I found it very easy to eliminate some foods—I’ve never been a big candy addict (dark chocolate aside) and already loved whole grains—but I really did struggle the first few weeks of the program not to have dessert after both lunch and dinner. It was my routine and my comfort. I also struggled with dessert in social situations. Wouldn’t everyone think I was a total weirdo for passing on the slice of DQ Ice Cream Cake? The first few times I said no, either to myself at home or in social situations, I felt bummed or frustrated, but it got easier and easier each time. Also, for every food I turned down, I discovered dozens more that I could enjoy. Instead of feeling deprived, I felt elated eating and creating wonderful recipes that were free of added sweeteners and refined grains: these Blender Banana Oatmeal Muffins that have been going bonkers on Pinterest and so many of you have made and loved; this incredible whole grain and naturally sweetened Cherry Blackberry Crisp, now my favorite crisp topping recipe of all time; and this Caprese Chicken Pasta that had Ben and I licking our plates.

Blender Banana Oatmeal Muffins. NO butter, sugar, or oil. This skinny recipes uses Greek yogurt and honey instead. I can't believe how good these tasted!
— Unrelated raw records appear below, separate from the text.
(** @src src/loop_/tool_dispatch/preprocess.rs:367-466 [check_approval] *)
Definition check_approval config (approve_fn : ToolApprovalRequest -> H -> ApprovalReply * H)
    (tc : ToolCallInfo) (effective_arguments : Value) (idx : nat) (requires_approval : bool) :
    D ApprovalOutcome :=
  batch_is_cancelled ≫= fun cancelled : bool =>
  if cancelled then mret OutCancelled else
  lift (emit (ToolApprovalRequested (tci_id tc) (tci_name tc) effective_arguments)) ≫= fun ok : bool =>
  if negb ok then mret OutChannelClosed else
  let approval_context := build_tool_map (cfg_tools config) !! tci_name tc
                            ≫= fun tool => td_approval_context tool effective_arguments in
  let request := MkApprovalRequest (tci_id tc) (tci_name tc) effective_arguments requires_approval
                   approval_context in
  lift (host (approve_fn request)) ≫= fun reply =>
  match reply with
  | PanicsAtCall message => reject_approval_panic config tc idx message
  | PanicsLater _ | Decides _ =>
    batch_is_cancelled ≫= fun cancelled : bool =>
    if cancelled then
      emit_approval_resolved tc false ≫= fun ok : bool =>
      mret (if ok then OutCancelled else OutChannelClosed)
    else
      match reply with
      | Decides decision =>
        emit_approval_resolved tc (match decision with Rejected => false | _ => true end)
        ≫= fun ok : bool =>
        if negb ok then mret OutChannelClosed else
        match decision with
        | Approved => mret OutApproved
        | ApprovedWith new_params => mret (OutApprovedWith new_params)
        | Rejected =>
          emit_error_result config (tci_name tc) (tci_id tc)
            (tool_error ("Tool call '" ++ tci_name tc ++ "' was rejected by the approval gate.")) idx
          ≫= fun _ => mret OutRejected
        end
      | PanicsLater message | PanicsAtCall message => reject_approval_panic config tc idx message
      end
  end.

(** An error result with the policy's text. *)
Definition skip_result (error_text : string) : AgentToolResult :=
  MkAgentToolResult [Text error_text] json_null true None.

(** What the gate leaves of a call: the arguments to run it with and the
    messages injected so far, nothing more to do, or the end of the batch. *)
Inductive GateResult :=
| GatePass (effective_arguments : Value) (injected : list AgentMessage)
| GateSkip (injected : list AgentMessage)
| GateEnd (outcome : ToolExecOutcome).

(** After [ApprovedWith]: the policies see the new parameters.
    @src src/loop_/tool_dispatch/preprocess.rs:239-281 [preprocess_tool_calls, ApprovedWith] *)
Definition recheck_policies config (state_snapshot : SessionState) (tool_calls : list ToolCallInfo)
    (idx : nat) (tc : ToolCallInfo) (new_params : Value) (injected : list AgentMessage) : D GateResult :=
  policy_pass config state_snapshot tc new_params ≫= fun '(verdict, arguments) =>
  match verdict with
  | DContinue => mret (GatePass arguments injected)
  | DInject msgs => mret (GatePass arguments (injected ++ msgs))
  | DSkip error_text =>
    emit_error_result config (tci_name tc) (tci_id tc) (skip_result error_text) idx ≫= fun _ =>
    mret (GateSkip injected)
  | DStop reason =>
    stopped_preprocess_outcome config tool_calls reason injected ≫= fun o => mret (GateEnd o)
  end.

Definition requires_approval config (tc : ToolCallInfo) : bool :=
  match build_tool_map (cfg_tools config) !! tci_name tc with
  | Some t => td_requires_approval t
  | None => false
  end.

(** The callback to ask for a call, if it must be asked.
    @src src/loop_/tool_dispatch/preprocess.rs:212-225 [preprocess_tool_calls, should_call_approval (brace)] *)
Definition approval_for config (tc : ToolCallInfo) :
    option (ToolApprovalRequest -> H -> ApprovalReply * H) :=
  match cfg_approval_mode config with
  | ApprovalBypassed => None
  | ApprovalEnabled => cfg_approve_tool config
  | ApprovalSmart => if requires_approval config tc then cfg_approve_tool config else None
  end.

(** @src src/loop_/tool_dispatch/preprocess.rs:209-293 [preprocess_tool_calls, approval gate] *)
Definition approval_gate config (state_snapshot : SessionState) (tool_calls : list ToolCallInfo)
    (idx : nat) (tc : ToolCallInfo) (arguments : Value) (injected : list AgentMessage) : D GateResult :=
  match approval_for config tc with
  | None => mret (GatePass arguments injected)
  | Some approve_fn =>
    check_approval config approve_fn tc arguments idx (requires_approval config tc) ≫= fun approval =>
    match approval with
    | OutApproved => mret (GatePass arguments injected)
    | OutApprovedWith new_params =>
      recheck_policies config state_snapshot tool_calls idx tc new_params injected
    | OutRejected => mret (GateSkip injected)
    | OutCancelled =>
      build_aborted_outcome config tool_calls injected ≫= fun o => mret (GateEnd o)
    | OutChannelClosed => mret (GateEnd ToolsChannelClosed)
    end
  end.
Lemma task_step_spec config t s :
  twp (task_step config t) (fun st s' => stays s s' /\ advances t s' st) s.
Proof.
  unfold task_step, advances. destruct (t_state t) eqn:Ht; cbn [late early].
  - destruct validation; [|apply twp_ret; split; [done|]; split_and!; [by intros [?|?]|cbn; lia|done]].
    apply twp_after; [straight|]. intros a s' Hs. apply twp_ret. split; [done|].
    split_and!; [by destruct a; intros [?|?]|destruct a; cbn; lia|done].
  - apply twp_after; [straight|]. intros [ps e] s' Hs. apply twp_ret. split; [done|].
    split_and!; [by intros [?|?]|done|done].
  - destruct partials as [|p ps].
    + destruct tool_end; apply twp_ret; (split; [done|]; split_and!; [by intros [?|?]|done|cbn; lia]).
    + apply twp_after; [straight|]. intros ok s' Hs. apply twp_ret. split; [done|].
      split_and!; [by intros [?|?]|done|]. intros _. destruct ok; cbn; lia.
  - apply twp_after; [straight|]. intros u s' Hs. apply twp_ret. split; [done|]. split_and!; [by intros [?|?]|done|cbn; lia].
  - apply twp_after; [straight|]. intros u s' Hs. apply twp_ret. split; [done|]. split_and!; [by intros [?|?]|done|cbn; lia].
  - apply twp_after; [straight|]. intros u s' Hs. apply twp_ret. split; [done|]. split_and!; [by intros [?|?]|done|cbn; lia].
  - apply twp_after; [straight|]. intros now s1 H1. apply twp_bind. unfold twp, batch_upd, modify.
    destruct s1 as [w b]. split; [|split_and!; [|done|cbn; lia]].
    + transitivity (w, b); [done|]. split; [|done]. by eapply dispatches_results.
    + intros _. right. eexists _, _. split; [cbn; apply elem_of_app; right; by left|done].
  - apply twp_after; [destruct (cfg_message_provider config); straight|]. intros u s' Hs. apply twp_ret.
    split; [done|]. split_and!; [by left; left|done|cbn; lia].
  - apply twp_ret. split; [done|]. split_and!; [by left|done|cbn; lia].
Qed.

(** ** The scheduler *)

(** A step of the [i]th task. *)
Definition ticked (i : nat) (s s' : S) : Prop :=
  dispatches s s'
  /\ match b_tasks (snd s) !! i with
     | None => b_tasks (snd s') = b_tasks (snd s)
     | Some t => exists st, b_tasks (snd s') = <[i := task_to t st]> (b_tasks (snd s)) /\ advances t s' st
     end.

Lemma tick_spec config i s : twp (tick config i) (fun _ => ticked i s) s.
Proof.
  unfold tick, ticked. apply twp_bind. unfold twp at 1, batch_get, gets.
  destruct (b_tasks (snd s) !! i) as [t|] eqn:Hi; [|apply twp_ret; split; [reflexivity|done]].
  apply twp_bind. eapply twp_mono; [apply task_step_spec|].
  intros st [w b] [[Hd Ht] Ha]. cbn in Ht. unfold twp, batch_upd, modify. cbn. split.
  - transitivity (w, b); [done|]. apply (dispatches_results _ _ _ []). by rewrite app_nil_r.
  - exists st. by rewrite Ht.
Qed.

Lemma tick_keeps calls config i : ensures (keeps calls) (tick config i).
Proof.
  intros s. eapply twp_mono; [apply tick_spec|]. intros u s' [Hd Ht]. split; [exact Hd|].
  destruct (b_tasks (snd s) !! i) as [t|] eqn:Hi.
  - destruct Ht as (st & Ht & Hrep & _). unfold pool_ok. rewrite Ht, list_fmap_insert. split.
    + apply list_insert_id. by rewrite list_lookup_fmap, Hi.
    + intros Hp. assert (Hp' : Forall (task_ok calls (b_results (snd s'))) (b_tasks (snd s))).
      { eapply Forall_impl; [exact Hp|]. intros t'. by apply task_ok_mono. }
      apply Forall_insert; [done|]. rewrite Forall_lookup in Hp'. destruct (Hp' i t Hi) as [Hc Hr].
      split; [done|]. intros [Hr'|Ha]%Hrep; [by apply Hr|done].
  - split; [by rewrite Ht|]. unfold pool_ok. rewrite Ht. intros Hp.
    eapply Forall_impl; [exact Hp|]. intros t'. by apply task_ok_mono.
Qed.

Lemma yield_keeps calls config : ensures (keeps calls) (yield config).
Proof.
  unfold yield. apply ensures_bind; [tc_solve|apply keeps_stays; straight|]. intros [|[ticks pick] schedule].
  - apply ensures_ret. tc_solve.
  - apply ensures_bind; [tc_solve|apply keeps_stays; straight|]. intros u.
    apply ensures_bind; [tc_solve| |intros; apply ensures_ret; tc_solve].
    apply ensures_for_each; [tc_solve|]. intros i _. apply tick_keeps.
Qed.

Lemma keeps_dispatches calls {A} (m : D A) : ensures (keeps calls) m -> ensures dispatches m.
Proof. intros Hm. eapply ensures_mono; [exact Hm|]. by intros s s' []. Qed.

Lemma tick_first_keeps calls config n : ensures (keeps calls) (tick_first config n).
Proof.
  induction n as [|n IH]; cbn [tick_first]; [apply ensures_ret; tc_solve|].
  apply ensures_bind; [tc_solve|apply tick_keeps|done].
Qed.

Lemma tick_first_spec config n s t ts :
  b_tasks (snd s) = t :: ts ->
  twp (tick_first config n) (fun _ s' => exists t', b_tasks (snd s') = t' :: ts
    /\ early (t_state t') <= early (t_state t) - n
    /\ (early (t_state t) = 0 -> late (t_state t') <= late (t_state t) - n)) s.
Proof.
  revert s t. induction n as [|n IH]; intros s t Ht; cbn [tick_first].
  { apply twp_ret. exists t. split_and!; [done|lia|lia]. }
  apply twp_bind. eapply twp_mono; [apply tick_spec|]. intros u s1 [_ H1]. rewrite Ht in H1. cbn in H1.
  destruct H1 as (st & Ht1 & _ & He & Hl). eapply twp_mono; [by apply IH|].
  intros u2 s2 (t' & Ht2 & He2 & Hl2). exists t'. cbn in *. split_and!; [done|lia|]. intros H0. lia.
Qed.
Blender Banana Oatmeal Muffins {whole grain, sweetened with honey}

Sugar is EVERYWHERE.

Before Go Sugar Free, I thought Ben and I had a fairly “clean” diet. With the exception of cereal, bread, and the aforementioned ice cream, we have few processed foods in our pantry. As it turns out, almost every packaged food at the grocery store contains added sugar, from bread, to cereal, to “healthy” granola bars. Even things marked “sugar free” usually contain some form of artificial sweetener. Most salad dressings, crackers, nut butters, and condiments contain added sweeteners, as does any flavor of yogurt with the exception of plain. Until I really dug into ingredient labels, I had no idea just how much added sugar I was actually consuming.

Sugar really can hurt.

Beyond the cravings and tummy aches, consuming too many added sugars is negatively linked to sleep, acne, belly fat, energy level, and more. During Go Sugar Free, both my skin and my sleep improved, and I eliminated my afternoon energy crash. Belly fat was a net-net for me, but I believe I’m an exception there—many in the course report losing inches off of their waists.

Super Summer Detox Salad

Super Summer Detox Salad {whole grain, naturally sweetened}

Going sugar free can be a progression.

While some go into the program wanting to eliminate every kind of sweetener from classic white sugar to maple syrup cold turkey, I didn’t feel like I was ready for that on Day One. When I decided what Go Sugar Free would look like for me, I noted that, unless I was making something I’d already agreed to develop for my blog (in which case I tasted the recipe until I was confident it was right, then sent the leftovers to work with Ben), I would cut out all highly refined sugars (white sugar, brown sugar, artificial syrups, etc), fruit juices (except for lemon and lime juice to flavor my food), and try to seek premade sauces and condiments that contained two grams of sugar or less per serving. Less refined sugars like honey and maple syrup were on my “approved” list, as was dark chocolate. On Day One, I couldn’t imagine living without that chocolate square after lunch, and I was allowing myself to make more naturally sweetened cookies and brownies to get my nightly after-dinner fix.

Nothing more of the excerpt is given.